((

Lemma Parse_layout (year month day hour min sec nsec offset : Z) :
  fields_ok year month day hour min sec nsec -> zone_ok offset ->
  Parse (layout year month day hour min sec nsec offset)
  = Ok (in_zone (Date year month day hour min sec nsec) offset).
Proof.
  intros (Hy & Hm & Hd & Hh & Hmi & Hs & Hn) Hz. unfold Parse, layout.
  rewrite getyear_appendInt by done. cbn [mbind outcome_bind]. norm_append.
  rewrite skip_cons. cbn [mbind outcome_bind].
  rewrite getnum_appendInt by lia. cbn [mbind outcome_bind].
  replace ((month <=? 0) || (12 <? month)) with false by lia.
  norm_append. rewrite skip_cons. cbn [mbind outcome_bind].
  assert (Hd99 : 0 <= day <= 99) by (pose proof (daysIn_bounds month year Hm); lia).
  rewrite getnum_appendInt by done. cbn [mbind outcome_bind].
  norm_append. rewrite skip_cons. cbn [mbind outcome_bind].
  rewrite getnum_appendInt by lia. cbn [mbind outcome_bind].
  replace ((hour <? 0) || (24 <=? hour)) with false by lia.
  norm_append. rewrite skip_cons. cbn [mbind outcome_bind].
  rewrite getnum_appendInt by lia. cbn [mbind outcome_bind].
  replace ((min <? 0) || (60 <=? min)) with false by lia.
  norm_append. rewrite skip_cons. cbn [mbind outcome_bind].
  rewrite getnum_appendInt by lia. cbn [mbind outcome_bind].
  replace ((sec <? 0) || (60 <=? sec)) with false by lia.
  rewrite getfrac_formatNano9 by (done || by apply formatZone_head).
  rewrite getzone_formatZone by done. cbn [mbind outcome_bind].
  change (0 <? len "") with false. cbv iota.
  replace ((day <? 1) || (daysIn month year <? day)) with false by lia.
  reflexivity.
Qed.

(** Inversion of the scanners *)

Lemma getnum_true_inv (s rest : string) (n : Z) :
  getnum s true = Ok (n, rest) ->
  exists c0 c1, s = String c0 (String c1 rest)
    /\ isDigit c0 = true /\ isDigit c1 = true /\ n = digitVal c0 * 10 + digitVal c1.
Proof.
  unfold getnum. destruct s as [|c0 [|c1 s]]; try discriminate.
  - by destruct (isDigit c0).
  - destruct (isDigit c0) eqn:E0; [|discriminate].
    destruct (isDigit c1) eqn:E1; [|discriminate].
    intros [= <- <-]. by exists c0, c1.
Qed.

))

PROBLEM TO SOLVE: Please work out how many lines in the records hold the string "isDigit", and give only the number.

OUTPUT OF THE EXERCISE: 4